In a meritocracy the person who is best (strongest, fastest, smartest) will be promoted above others.  America made a huge step forward when we dropped the oligarchy requirement.  That is to say, we don’t honor heritage as a necessity for promotion.  We don’t have kings, princes, lords, and ladies — technically.  (I have discussed plutocracy — elevation of the wealthy — in the past.)

But we know that meritocracy isn’t the norm.  Artists are usually the ones whining about it, but it goes on everywhere.  You and I both know that you’re better than the boss’s son at pretty much everything and yet the boss’s son is the one giving the orders.

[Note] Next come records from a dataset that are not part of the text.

Lemma arc_Remove_law k c :
  arc_ok c →
  let c' := arc_Remove k c in
  arc_ok c' ∧ arc_size c' = arc_size c ∧ contents c' = delete k (contents c).
Proof.
  intros [Hc Ht]. cbn zeta.
  assert (∃ x1 y1 x2 y2,
    arc_Remove k c = {| arc_size := arc_size c; p := p c; t1 := x1; b1 := y1; t2 := x2; b2 := y2 |} ∧
    (∀ l l', (l, l') ∈ [(t1 c, x1); (b1 c, y1); (t2 c, x2); (b2 c, y2)] →
       lc_ok l' ∧ lc_size l' = lc_size l ∧ lmap (V:=value) l' ⊆ lmap l) ∧
    lmap x1 = delete k (lmap (t1 c)) ∧ lmap x2 = delete k (lmap (t2 c)))
    as (x1 & y1 & x2 & y2 & -> & Hl & R1 & R2).
  { pose proof Hc as [[A1 _] [B1 _] [C1 _] [D1 _] _ _ E1 _ _ _ _ _]. unfold arc_Remove.
    destruct (mv_Remove k (t1 c) A1) as (F1 & F2 & F3 & F4). destruct (lc_Remove k (t1 c)) as [o1 z1].
    destruct (mv_Remove k (t2 c) C1) as (G1 & G2 & G3 & G4). cbn. destruct (lc_Remove k (t2 c)) as [o2 z2].
    destruct (mv_Remove k (b1 c) B1) as (I1 & I2 & I3 & I4). cbn. destruct (lc_Remove k (b1 c)) as [o3 z3].
    destruct (mv_Remove k (b2 c) D1) as (J1 & J2 & J3 & J4). cbn. destruct (lc_Remove k (b2 c)) as [o4 z4].
    cbn in *. subst o1 o2 o3 o4.
    assert (∀ l : L, lc_ok l → lc_ok l ∧ lc_size l = lc_size l ∧ lmap (V:=value) l ⊆ lmap l) as Hsame by done.
    assert (∀ m : gmap K value, delete k m ⊆ m) as Hdel by (intros; apply delete_subseteq).
    case_bool_decide as K1; [|case_bool_decide as K2; [|case_bool_decide as K3; [|case_bool_decide as K4]]];
      eexists _, _, _, _; (split; [reflexivity|]);
      (split; [intros l l'; rewrite !elem_of_cons, elem_of_nil;
               intros [[= -> ->]|[[= -> ->]|[[= -> ->]|[[= -> ->]|[]]]]]; rewrite ?F4, ?G4, ?I4, ?J4; by auto|]);
      rewrite ?F4, ?G4; try done.
    split; [done|]. symmetry. apply delete_id, not_elem_of_dom. set_solver. }
  unfold arc_ok, total, contents in *. cbn. rewrite R1, R2.
  split; [|split; [done|symmetry; apply delete_union]]. split; [|rewrite !map_size_delete; destruct (_ !! k), (_ !! k); cbn; lia].
  apply lists_ok_sub; [done|]. intros l l' Hin. destruct (Hl l l' Hin) as (? & ? & Hsub).
  split_and!; [done..|by apply subseteq_dom].
Qed.

Lemma arc_Purge_law c :
  arc_ok c → let c' := arc_Purge c in arc_ok c' ∧ arc_size c' = arc_size c ∧ contents c' = ∅.
Proof.
  intros [Hc Ht]. cbn zeta. unfold arc_Purge. cbn.
  assert (∀ l : L, lc_ok l → lc_ok (lc_Purge (K:=K) (V:=value) l) ∧
    lc_size (lc_Purge (K:=K) (V:=value) l) = lc_size l ∧ lmap (V:=value) (lc_Purge (K:=K) (V:=value) l) = ∅) as Hp.
  { intros l Hl. destruct (lc_Purge_law l Hl) as (F1 & F2 & F3). split_and!; try done.
    unfold lmap. by rewrite F3. }
  destruct (Hp _ (proj1 (ao_t1 c Hc))) as (_ & _ & P1). destruct (Hp _ (proj1 (ao_t2 c Hc))) as (_ & _ & P2).
  unfold arc_ok, total, contents. cbn. rewrite P1, P2. split; [|split; [done|apply (left_id_L ∅ (∪))]].
  split; [|rewrite map_size_empty; lia]. apply (lists_ok_sub c); [done|].
  intros l l' Hin. assert (lc_ok l ∧ l' = lc_Purge (K:=K) (V:=value) l) as [Hl ->].
  { clear -Hc Hin. destruct Hc as [[? _] [? _] [? _] [? _] _ _ _ _ _ _ _ _].
    rewrite !elem_of_cons, elem_of_nil in Hin. naive_solver. }
  destruct (Hp l Hl) as (? & ? & ->). split_and!; [done..|]. rewrite dom_empty_L. apply empty_subseteq.
Qed.

Lemma NewARC_ok sz c :
  NewARC sz = Ok c → arc_ok c ∧ arc_size c = sz ∧ contents c = ∅ ∧ total c = 0.
Proof.
  unfold NewARC. destruct (decide (0 < sz)%Z) as [Hsz|Hsz].
  - destruct (lc_New_ok sz Hsz) as (l & -> & Hl & Hs & He). intros [= <-].
    assert (lmap l = ∅) as Hm by (unfold lmap; by rewrite He).
    unfold arc_ok, total, contents. cbn. rewrite Hm, map_size_empty.
    split; [|split_and!; [done|apply (left_id_L ∅ (∪))|done]]. split; [|lia].
    split; cbn; rewrite ?Hm; try done; try lia; set_solver.
  - by destruct (lc_New_err sz) as [e ->]; [lia|].
Qed.

(** ** Runs *)
Inductive arc_op : Type :=
| AAdd (k : K) (v : value) | AGet (k : K) | ARemove (k : K) | APurge.

Definition arc_do (op : arc_op) : st ARCCache () := λ c,
  match op with
  | AAdd k v => arc_Add k v c
  | AGet k => Ret () (arc_Get k c).2
  | ARemove k => Ret () (arc_Remove k c)
  | APurge => Ret () (arc_Purge c)
  end.
(** ** Taking a key out of a queue, and putting it into another *)
Lemma take_recent_law c k :
  queues_ok c → k ∈ dom (lmap (recent c)) →
  let c' := set_recent (lc_Remove k (recent c)).2 c in
  queues_ok c' ∧ S (q_total c') = q_total c ∧ q_contents c' = delete k (q_contents c) ∧
  k ∉ dom (lmap (recent c')).
Proof.
  intros [[A1 A2] [B1 B2] C1 Hs E1 E2 E3] Hk. cbn.
  destruct (mv_Remove k (recent c) A1) as (F1 & F2 & _ & F4). split_and!.
  - split; cbn; rewrite ?F4, ?dom_delete_L; try done; [split; [done|by etransitivity]|set_solver..].
  - unfold q_total. cbn. rewrite F4, <-(size_delete_in k (lmap (recent c))) by done. done.
  - unfold q_contents. cbn. rewrite F4, delete_union. f_equal. symmetry. apply delete_id, not_elem_of_dom.
    set_solver.
  - rewrite F4, dom_delete_L. set_solver.
Qed.

Lemma take_evict_law c k :
  queues_ok c →
  let c' := set_recentEvict (lc_Remove k (recentEvict c)).2 c in
  queues_ok c' ∧ k ∉ dom (lmap (recentEvict c')).
Proof.
  intros [A B C1 Hs E1 E2 E3]. cbn.
  destruct (mv_Remove k (recentEvict c) C1) as (F1 & F2 & _ & F4). rewrite F4.
  split; [|rewrite dom_delete_L; set_solver].
  split; cbn; rewrite ?F4, ?dom_delete_L; try done; set_solver.
Qed.

Record q_added (k : K) (v : value) (c c' : TwoQueueCache) : Prop := {
  qa_ok : queues_ok c';
  qa_params : same_params c c';
  qa_key : q_contents c' !! k = Some v;
  qa_sub : q_contents c' ⊆ <[k := v]> (q_contents c);
  qa_total : q_total c' ≤ S (q_total c);
}.

Lemma put_frequent_law c k v :
  queues_ok c → k ∉ dom (lmap (recent c)) → k ∉ dom (lmap (recentEvict c)) →
  let c' := set_frequent (lc_Add k v (frequent c)).2 c in
  q_added k v c c' ∧ (k ∈ dom (lmap (frequent c)) → q_total c' ≤ q_total c) ∧
  (k ∈ dom (lmap (frequent c)) ∨ size (lmap (frequent c)) < q_cap c →
   q_contents c' = <[k := v]> (q_contents c)).
Proof.
  intros [A [B1 B2] C1 Hs E1 E2 E3] K1 K2. cbn.
  destruct (mv_Add k v (frequent c) B1) as (F1 & F2 & F3 & F4 & F5).
  pose proof (dom_Add k v (frequent c) B1) as Hd. pose proof (mv_Add_exact k v (frequent c) B1) as Hex.
  pose proof (map_size_insert k v (lmap (frequent c))) as Hsz. rewrite B2 in Hex. pose proof (lmap_bound _ B1) as Hb.
  assert (<[k := v]> (lmap (frequent c)) ∪ lmap (recent c) = <[k := v]> (q_contents c)) as Hu
    by (symmetry; apply insert_union_l).
  split; [split|split].
  - split; cbn; try done; [split; [done|by etransitivity]|set_solver..].
  - by split.
  - unfold q_contents. cbn. by apply lookup_union_Some_l.
  - unfold q_contents at 1. cbn. rewrite <-Hu. apply map_union_mono_r; [|done].
    apply map_disjoint_dom. rewrite dom_insert_L. set_solver.
  - unfold q_total. cbn. destruct (lmap (frequent c) !! k); cbn in Hsz; lia.
  - intros [x Hx]%elem_of_dom. unfold q_total. cbn. rewrite Hx in Hsz. cbn in Hsz. lia.
  - intros Hroom. unfold q_contents at 1. cbn. rewrite Hex; [done|].
    destruct Hroom as [[x Hx]%elem_of_dom|Hroom]; [rewrite Hx in Hsz; cbn in Hsz; lia|].
    destruct (lmap (frequent c) !! k); cbn in Hsz; lia.
Qed.

Lemma put_recent_law c k v :
  queues_ok c → k ∉ dom (lmap (frequent c)) → k ∉ dom (lmap (recentEvict c)) →
  let c' := set_recent (lc_Add k v (recent c)).2 c in
  q_added k v c c' ∧ (size (lmap (recent c)) < q_cap c → q_contents c' = <[k := v]> (q_contents c)).
Proof.
  intros [[A1 A2] B C1 Hs E1 E2 E3] K1 K2. cbn.
  destruct (mv_Add k v (recent c) A1) as (F1 & F2 & F3 & F4 & F5).
  pose proof (dom_Add k v (recent c) A1) as Hd. pose proof (mv_Add_exact k v (recent c) A1) as Hex.
  pose proof (map_size_insert k v (lmap (recent c))) as Hsz. rewrite A2 in Hex.
  assert (lmap (frequent c) ∪ <[k := v]> (lmap (recent c)) = <[k := v]> (q_contents c)) as Hu
    by (symmetry; apply insert_union_r; by apply not_elem_of_dom).
  split; [split|].
  - split; cbn; try done; [split; [done|by etransitivity]|set_solver..].
  - by split.
  - unfold q_contents. cbn. rewrite lookup_union_r; [done|]. by apply not_elem_of_dom.
  - unfold q_contents at 1. cbn. rewrite <-Hu. by apply map_union_mono_l.
  - unfold q_total. cbn. destruct (lmap (recent c) !! k); cbn in Hsz; lia.
  - intros Hroom. unfold q_contents at 1. cbn. rewrite Hex; [done|].
    destruct (lmap (recent c) !! k); cbn in Hsz; lia.
Qed.

(** ** The calls *)
Lemma q_contents_dom c k :
  k ∈ dom (q_contents c) ↔ k ∈ dom (lmap (V:=value) (frequent c)) ∨ k ∈ dom (lmap (V:=value) (recent c)).
Proof. unfold q_contents. rewrite dom_union_L. set_solver. Qed.

Lemma q_ok_total c c' :
  q_ok c → queues_ok c' → same_params c c' → q_total c' ≤ q_total c → q_ok c'.
Proof.
  intros (Hc & Ht & Htight) Hc' [S1 S2] Hle. unfold q_ok, q_cap in *. rewrite S1, S2. split_and!; [done|lia|].
  intros ?%Htight. lia.
Qed.

Lemma frequent_Get_ok k c :
  queues_ok c →
  let c' := set_frequent (lc_Get (V:=value) k (frequent c)).2 c in
  queues_ok c' ∧ lmap (V:=value) (frequent c') = lmap (frequent c).
Proof.
  intros [A [B1 B2] C1 Hs E1 E2 E3]. cbn. destruct (mv_Get k (frequent c) B1) as (F1 & F2 & _ & F4).
  split; [|done]. split; cbn; rewrite ?F4; try done. split; [done|by etransitivity].
Qed.

Lemma q_Get_law k c :
  q_ok c →
  let r := q_Get k c in
  q_ok r.2 ∧ same_params c r.2 ∧ r.1 = q_contents c !! k ∧ q_contents r.2 ⊆ q_contents c ∧
  (q_total c ≤ q_cap c → q_contents r.2 = q_contents c).
Proof.
  intros Hok. pose proof Hok as (Hc & Ht & _). cbn zeta. unfold q_Get.
  destruct (mv_Get k (frequent c) (proj1 (qo_frequent c Hc))) as (_ & _ & F3 & _).
  destruct (frequent_Get_ok k c Hc) as [Hc1 F4].
  destruct (lc_Get k (frequent c)) as [r f]. cbn in F3, F4. cbn [snd] in Hc1. set (c1 := set_frequent f c) in *.
  assert (q_contents c1 = q_contents c ∧ q_total c1 = q_total c) as [Q1 Q2]
    by (unfold q_contents, q_total, c1; cbn; by rewrite F4).
  assert (q_ok c1) as Hok1 by (apply (q_ok_total c); [done..|lia]).
  assert (q_contents c !! k = match r with Some val => Some val | None => lmap (recent c) !! k end) as Hlook.
  { unfold q_contents. subst r. destruct (lmap (frequent c) !! k) eqn:E; [by apply lookup_union_Some_l|].
    by apply lookup_union_r. }
  destruct r as [val|]; cbn [fst snd]; [by rewrite Q1, Hlook|].
  rewrite mv_Peek by apply Hc1. change (recent c1) with (recent c).
  destruct (lmap (recent c) !! k) as [val|] eqn:Hk; cbn [fst snd]; [|by rewrite Q1, Hlook].
  assert (k ∈ dom (lmap (recent c1))) as Hin by (apply elem_of_dom; by eexists).
  destruct (take_recent_law c1 k Hc1 Hin) as (Hc2 & Ht2 & He2 & Hn2). set (c2 := set_recent _ c1) in *.
  destruct (put_frequent_law c2 k val Hc2 Hn2) as ([D1 D2 D3 D4 D5] & _ & D6);
    [pose proof (qo_re c Hc); cbn in *; set_solver|].
  rewrite He2, Q1, insert_delete_id in D4, D6 by (by rewrite Hlook).
  split_and!; [|done|by rewrite Hlook|done|].
  - apply (q_ok_total c); [done..|]. cbn in *. lia.
  - intros Hcap. apply D6. right. unfold q_total, q_cap in *. cbn in *. lia.
Qed.

(** Writing a key that space was made for. *)
Lemma q_added_shrinks k v c c1 c' :
  q_ok c → q_shrinks c c1 → q_total c1 ≤ q_cap c →
  ((recentSize c < q_size c)%Z → q_total c1 < q_cap c) → q_added k v c1 c' →
  q_ok c' ∧ same_params c c' ∧ q_contents c' !! k = Some v ∧ q_contents c' ⊆ <[k := v]> (q_contents c).
Proof.
  intros (Hc & _ & _) [S1 [S2 S3] S4 S5 _] Hcap Htight [D1 [D2 D2'] D3 D4 D5].
  assert (q_size c' = q_size c ∧ recentSize c' = recentSize c) as [E1 E2] by (split; congruence).
  split_and!; [|by split|done|].
  - unfold q_ok, q_cap in *. rewrite E1, E2. split_and!; [done|lia|]. intros ?%Htight. lia.
  - etransitivity; [done|]. apply insert_mono. unfold q_contents.
    etransitivity; [by apply map_union_mono_l|]. apply map_union_mono_r; [|done].
    apply map_disjoint_dom. symmetry. apply Hc.
Qed.

Lemma q_Add_law k v c :
  q_ok c →
  let c' := q_Add k v c in
  q_ok c' ∧ same_params c c' ∧ q_contents c' !! k = Some v ∧ q_contents c' ⊆ <[k := v]> (q_contents c) ∧
  (q_total c < q_cap c ∨ q_total c ≤ q_cap c ∧ k ∈ dom (q_contents c) →
   q_contents c' = <[k := v]> (q_contents c)).
Proof.
  intros Hok. pose proof Hok as (Hc & Ht & _). cbn zeta.
  pose proof Hc as [[A1 A2] [B1 B2] C1 Hs E1 E2 E3]. unfold q_Add. rewrite !mv_Contains by done.
  case_bool_decide as K1.
  { destruct (put_frequent_law c k v Hc) as ([F1 F2 F3 F4 F5] & F6 & F7); [set_solver..|].
    split_and!; [|done..|auto]. apply (q_ok_total c); auto. }
  case_bool_decide as K2.
  { destruct (take_recent_law c k Hc K2) as (Hc1 & Ht1 & He1 & Hn1). set (c1 := set_recent _ c) in *.
    destruct (put_frequent_law c1 k v Hc1 Hn1) as ([F1 F2 F3 F4 F5] & _ & F6); [cbn; set_solver|].
    rewrite He1, insert_delete_eq in F4, F6. split_and!; [|done..|].
    - apply (q_ok_total c); [done..|]. cbn in *. lia.
    - intros Hroom. apply F6. right. unfold q_total, q_cap in *. cbn in *. lia. }
  assert (k ∉ dom (q_contents c)) as Kc by (rewrite q_contents_dom; tauto).
  case_bool_decide as K3.
  - destruct (ensureSpace_law true c Hok) as (Hsh & Hcap & Hid & Htight). set (c1 := ensureSpace true c) in *.
    pose proof Hsh as [S1 S2 S3 S4 S5]. apply subseteq_dom in S3, S4.
    destruct (take_evict_law c1 k S1) as [L1 L2]. set (c2 := set_recentEvict _ c1) in *.
    destruct (put_frequent_law c2 k v L1) as (Had & _ & F6); [cbn; set_solver|done|].
    set (c' := set_frequent _ c2) in *. assert (q_added k v c1 c') as Had1 by (destruct Had; by split).
    destruct (q_added_shrinks k v c c1 _ Hok Hsh Hcap Htight Had1) as (R1 & R2 & R3 & R4).
    split_and!; [done..|]. intros [Hlt|[_ Hin]]; [|done].
    change (size (lmap (frequent c2))) with (size (lmap (frequent c1))) in F6.
    change (q_cap c2) with (q_cap c1) in F6. change (q_contents c2) with (q_contents c1) in F6.
    rewrite (Hid Hlt) in F6. apply F6. right. unfold q_cap, q_total in *. lia.
  - destruct (ensureSpace_law false c Hok) as (Hsh & Hcap & Hid & Htight). set (c1 := ensureSpace false c) in *.
    pose proof Hsh as [S1 S2 S3 S4 S5]. apply subseteq_dom in S3, S4.
    destruct (put_recent_law c1 k v S1) as (Had & F6); [set_solver..|].
    destruct (q_added_shrinks k v c c1 _ Hok Hsh Hcap Htight Had) as (R1 & R2 & R3 & R4).
    split_and!; [done..|]. intros [Hlt|[_ Hin]]; [|done].
    rewrite (Hid Hlt) in F6 |- *. apply F6. unfold q_cap, q_total in *. lia.
Qed.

Those of us who follow movies and comics are often baffled by decisions.  For instance, the lastest Die Hard movie, A Good Day to Die Hard, was a massive and predictable flop. Why predictable?  Because it was written by Skip Woods who has written 5 crap movies before being given the Die Hard franchise to crash.  FIVE!  Yet he was asked to do another and will probably be asked to do one after that.  If he was a driver and movies were cars, he’d long ago lost his license.  So why is he still getting movies to write?  We know he won’t do a good job.

Simple, Skip Woods has connections.  He knows people who know people who know how to shut him up.  He’ll keep getting second chances because good writing doesn’t matter in Hollywood.  Money matters.

I could spend a lot of time ripping into Skip Woods for having no idea how to make a character likable — or for his subtle racism or his broken sense of humor.  Honestly, it’s like the man has never interacted with another human being.  But I’ll leave him alone for now.

I recently read an article bemoaning the popularity of a comic book artist that can’t draw feet.  Seriously, in all the pictures I’ve seen of his, the feet are either hidden or look ridiculous.  It isn’t just feet.  His drawings of hands, abs, shoulders, and guns also look pretty laughable.  Still he’s drawn for some rather major franchises and will continue to.  There are better artists available — I know people who are better artists — but none of them will make tens of thousands of dollars butchering beloved characters.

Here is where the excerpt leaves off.